## Action item
Gather all lines with "timespec" from the records.

┌─ Material provided

(* ===== verification/Rwlock.v ===== *)
(** * Read/write locks: sysdeps/generic/pt-rwlock-*.c

    [__held] is the spin lock [SRwHeld r], [__lock] is [SRwLock r]; the two
    queues are [HReaders r] and [HWriters r]. *)
From Stdlib Require Import ZArith Lia.
From S2P Require Import Prelude Queue World Machine Sched Mach Attr.

Definition get_rwlock (r : rwlock_id) : M rwlock := o ← gets (fun w => rwlocks w !! r); deref o.

Definition set_readers (r : rwlock_id) (n : Z) : M unit :=
  x ← get_rwlock r;
  modify (fun w => set_rwlocks (<[r := mkRwlock n (rw_attr x)]> (rwlocks w)) w).

(** The three assertions made after [__held] was taken. *)
Definition assert_unused (r : rwlock_id) : M unit :=
  rq ← queue_head (HReaders r);
  c_assert (bool_decide (rq = None));;
  wq ← queue_head (HWriters r);
  c_assert (bool_decide (wq = None));;
  x ← get_rwlock r;
  c_assert (rw_readers x =? 0)%Z.

(** [readers ++] for a lock that readers hold. *)
Definition join_readers (r : rwlock_id) : M error_t :=
  rq ← queue_head (HReaders r);
  c_assert (bool_decide (rq = None));;
  x ← get_rwlock r;
  set_readers r (i32 (rw_readers x + 1));;
  __pthread_spin_unlock (SRwLock r);;
  mret OK.

Definition __pthread_rwlock_timedrdlock_internal (r : rwlock_id) (abstime : option timespec) :
    M error_t :=
  __pthread_spin_lock (SRwLock r);;
  held ← __pthread_spin_trylock (SRwHeld r);
  if decide (held = OK) then
    assert_unused r;;
    set_readers r 1;;
    __pthread_spin_unlock (SRwLock r);;
    mret OK
  else
  x ← get_rwlock r;
  if (0 <? rw_readers x)%Z then join_readers r
  else
  c_assert (rw_readers x =? 0)%Z;;
  if bad_abstime abstime then mret EINVAL
  else
  self ← _pthread_self;
  enqueue (HReaders r) self;;
  __pthread_spin_unlock (SRwLock r);;
  err ← wait_for_wakeup (SRwLock r) self abstime CLOCK_REALTIME;
  if decide (err <> OK) then c_assert (bool_decide (err = ETIMEDOUT));; mret err
  else
  yield;;
  x ← get_rwlock r;
  c_assert (0 <? rw_readers x)%Z;;
  mret OK.

Definition pthread_rwlock_rdlock (r : rwlock_id) : M error_t :=
  __pthread_rwlock_timedrdlock_internal r None.
Definition pthread_rwlock_timedrdlock (r : rwlock_id) (abstime : option timespec) : M error_t :=
  __pthread_rwlock_timedrdlock_internal r abstime.

Definition __pthread_rwlock_timedwrlock_internal (r : rwlock_id) (abstime : option timespec) :
    M error_t :=
  __pthread_spin_lock (SRwLock r);;
  held ← __pthread_spin_trylock (SRwHeld r);
  if decide (held = OK) then
    assert_unused r;;
    __pthread_spin_unlock (SRwLock r);;
    mret OK
  else
  if bad_abstime abstime then mret EINVAL
  else
  self ← _pthread_self;
  enqueue (HWriters r) self;;
  __pthread_spin_unlock (SRwLock r);;
  err ← wait_for_wakeup (SRwLock r) self abstime CLOCK_REALTIME;
  if decide (err <> OK) then c_assert (bool_decide (err = ETIMEDOUT));; mret err
  else
  yield;;
  x ← get_rwlock r;
  c_assert (rw_readers x =? 0)%Z;;
  mret OK.

Definition pthread_rwlock_wrlock (r : rwlock_id) : M error_t :=
  __pthread_rwlock_timedwrlock_internal r None.
Definition pthread_rwlock_timedwrlock (r : rwlock_id) (abstime : option timespec) : M error_t :=
  __pthread_rwlock_timedwrlock_internal r abstime.

Definition pthread_rwlock_tryrdlock (r : rwlock_id) : M error_t :=
  __pthread_spin_lock (SRwLock r);;
  held ← __pthread_spin_trylock (SRwHeld r);
  if decide (held = OK) then
    assert_unused r;;
    set_readers r 1;;
    __pthread_spin_unlock (SRwLock r);;
    mret OK
  else
  x ← get_rwlock r;
  if (0 <? rw_readers x)%Z then join_readers r
  else
  __pthread_spin_unlock (SRwLock r);;
  mret EBUSY.

Definition pthread_rwlock_trywrlock (r : rwlock_id) : M error_t :=
  __pthread_spin_lock (SRwLock r);;
  held ← __pthread_spin_trylock (SRwHeld r);
  if decide (held = OK) then
    assert_unused r;;
    __pthread_spin_unlock (SRwLock r);;
    mret OK
  else
  __pthread_spin_unlock (SRwLock r);;
  mret EBUSY.

(** The lock goes to the waiting readers, all of them. *)
Definition wake_reader (r : rwlock_id) (wakeup : nat) : M unit :=
  x ← get_rwlock r;
  set_readers r (i32 (rw_readers x + 1));;
  __pthread_wakeup wakeup.

Definition pthread_rwlock_unlock (r : rwlock_id) : M error_t :=
  __pthread_spin_lock (SRwLock r);;
  held ← __pthread_spin_trylock (SRwHeld r);
  c_assert (bool_decide (held = EBUSY));;
  x ← get_rwlock r;
  if (1 <? rw_readers x)%Z then
    set_readers r (rw_readers x - 1);;
    __pthread_spin_unlock (SRwLock r);;
    mret OK
  else
  when (rw_readers x =? 1)%Z (set_readers r 0);;
  wq ← queue_head (HWriters r);
  match wq with
  | Some wakeup =>
      dequeue wakeup;;
      __pthread_spin_unlock (SRwLock r);;
      __pthread_wakeup wakeup;;
      mret OK
  | None =>
      rq ← queue_head (HReaders r);
      match rq with
      | Some _ =>
          __pthread_dequeuing_iterate rq (wake_reader r);;
          modify (fun w => set_qh (clear_head (HReaders r) (qh w)) w);;
          __pthread_spin_unlock (SRwLock r);;
          mret OK
      | None =>
          __pthread_spin_unlock (SRwHeld r);;
          __pthread_spin_unlock (SRwLock r);;
          mret OK
      end
  end.

(** pt-rwlock-init.c, with the misplaced parenthesis of the call to [memcmp]. *)
Definition _pthread_rwlock_init (r : rwlock_id) (attr : option rwlockattr) : M error_t :=
  modify (fun w => set_spins (spins w ∖ {[SRwHeld r; SRwLock r]}) w);;
  modify (fun w => set_qh (clear_head (HReaders r) (clear_head (HWriters r) (qh w))) w);;
  modify (fun w => set_rwlocks (<[r := mkRwlock 0 None]> (rwlocks w)) w);;
  match attr with
  | None => mret OK
  | Some a =>
      if negb (memcmp_zero =? 0)%Z then mret OK
      else
      ok ← malloc_ok;
      if negb ok then mret ENOMEM
      else
      modify (fun w => set_rwlocks (<[r := mkRwlock 0 (Some a)]> (rwlocks w)) w);;
      mret OK
  end.

Definition _pthread_rwlock_destroy (r : rwlock_id) : M error_t := mret OK.

#[global] Arguments join_readers : simpl never.
#[global] Arguments assert_unused : simpl never.
#[global] Arguments wake_reader : simpl never.
#[global] Arguments pthread_rwlock_rdlock : simpl never.
#[global] Arguments pthread_rwlock_wrlock : simpl never.
#[global] Arguments pthread_rwlock_unlock : simpl never.

(** ** A lock that nobody else uses *)

Record rwlock_idle (r : rwlock_id) (attr : option rwlockattr) (w : world) : Prop := {
  ri_attr : rwlocks w !! r = Some (mkRwlock 0 attr);
  ri_lock : SRwLock r ∉ spins w;
  ri_held : SRwHeld r ∉ spins w;
  ri_readers : cells (qh w) !! Head (HReaders r) = None;
  ri_writers : cells (qh w) !! Head (HWriters r) = None;
}.

(** The world while a lone thread holds the lock with [n] readers. *)
Definition hold_rwlock (r : rwlock_id) (attr : option rwlockattr) (n : Z) (w : world) : world :=
  set_spins ({[SRwHeld r]} ∪ spins w) (set_rwlocks (<[r := mkRwlock n attr]> (rwlocks w)) w).

Lemma solo_take_held r me w {B} (f : error_t -> world -> res B) (c : error_t -> M error_t) :
  SRwLock r ∉ spins w -> SRwHeld r ∉ spins w ->
  solo (bindr ((__pthread_spin_lock (SRwLock r);; held ← __pthread_spin_trylock (SRwHeld r); c held) me w) f)
  = solo (bindr (c OK me (set_spins ({[SRwHeld r]} ∪ ({[SRwLock r]} ∪ spins w)) w)) f).
Proof.
  intros Hl Hh. cbn. unfold __pthread_spin_lock. cbn.
  rewrite bool_decide_eq_false_2, decide_True by done. cbn.
  by rewrite bool_decide_eq_false_2 by set_solver.
Qed.

Lemma solo_assert_unused r attr me w s :
  rwlock_idle r attr w -> assert_unused r me (set_spins s w) = Done tt (set_spins s w).
Proof.
  intros [Hr _ _ H1 H2]. unfold assert_unused, get_rwlock. cbn. rewrite H1. cbn.
  rewrite H2. cbn. by rewrite Hr.
Qed.

Lemma solo_rdlock r attr me w {B} (f : error_t -> world -> res B) :
  rwlock_idle r attr w ->
  solo (bindr (pthread_rwlock_rdlock r me w) f) = solo (f OK (hold_rwlock r attr 1 w)).
Proof.
  intros H. unfold pthread_rwlock_rdlock, __pthread_rwlock_timedrdlock_internal.
  rewrite solo_take_held by apply H. rewrite decide_True by done. cbn.
  rewrite (solo_assert_unused r attr) by done. destruct H as [Hr Hl Hh _ _].
  unfold set_readers, get_rwlock, hold_rwlock. cbn. rewrite Hr. cbn.
  same_spins.
Qed.

Lemma solo_wrlock r attr me w {B} (f : error_t -> world -> res B) :
  rwlock_idle r attr w ->
  solo (bindr (pthread_rwlock_wrlock r me w) f) = solo (f OK (hold_rwlock r attr 0 w)).
Proof.
  intros H. unfold pthread_rwlock_wrlock, __pthread_rwlock_timedwrlock_internal.
  rewrite solo_take_held by apply H. rewrite decide_True by done. cbn.
  rewrite (solo_assert_unused r attr) by done. destruct H as [Hr Hl Hh _ _].
  unfold hold_rwlock. cbn. rewrite (insert_id (rwlocks w)) by done.
  destruct w; cbn in *. same_spins.
Qed.

(** The only reader, or the writer, leaves. *)
Lemma solo_rwlock_unlock r attr n me w {B} (f : error_t -> world -> res B) :
  rwlocks w !! r = Some (mkRwlock n attr) -> (n = 0 \/ n = 1)%Z ->
  SRwLock r ∉ spins w -> SRwHeld r ∈ spins w ->
  cells (qh w) !! Head (HReaders r) = None -> cells (qh w) !! Head (HWriters r) = None ->
  solo (bindr (pthread_rwlock_unlock r me w) f) =
  solo (f OK (set_spins (spins w ∖ {[SRwHeld r]})
                (set_rwlocks (<[r := mkRwlock 0 attr]> (rwlocks w)) w))).
Proof.
  intros Hr Hn Hl Hh H1 H2. unfold pthread_rwlock_unlock, get_rwlock. cbn.
  unfold __pthread_spin_lock. cbn. rewrite bool_decide_eq_false_2, decide_True by done. cbn.
  rewrite (bool_decide_eq_true_2 (SRwHeld r ∈ _)) by set_solver. cbn.
  rewrite bool_decide_eq_true_2 by done. cbn. rewrite Hr. cbn.
  unfold set_readers, get_rwlock.
  destruct Hn as [-> | ->]; cbn; rewrite ?Hr; cbn; rewrite H2; cbn; rewrite H1; cbn.
  - rewrite (insert_id (rwlocks w)) by done. destruct w; cbn in *. same_spins.
  - same_spins.
Qed.

(** Taking and dropping the lock leaves no trace. *)
Lemma hold_rwlock_undo r attr n w :
  rwlock_idle r attr w ->
  set_spins (spins (hold_rwlock r attr n w) ∖ {[SRwHeld r]})
    (set_rwlocks (<[r := mkRwlock 0 attr]> (rwlocks (hold_rwlock r attr n w))) (hold_rwlock r attr n w)) = w.
Proof.
  intros [Hr Hl Hh _ _]. unfold hold_rwlock. cbn.
  rewrite insert_insert_eq, insert_id, spins_cycle by done. by destruct w.
Qed.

└─

## Finished task
Definition __pthread_rwlock_timedrdlock_internal (r : rwlock_id) (abstime : option timespec) :
Definition pthread_rwlock_timedrdlock (r : rwlock_id) (abstime : option timespec) : M error_t :=
Definition __pthread_rwlock_timedwrlock_internal (r : rwlock_id) (abstime : option timespec) :
Definition pthread_rwlock_timedwrlock (r : rwlock_id) (abstime : option timespec) : M error_t :=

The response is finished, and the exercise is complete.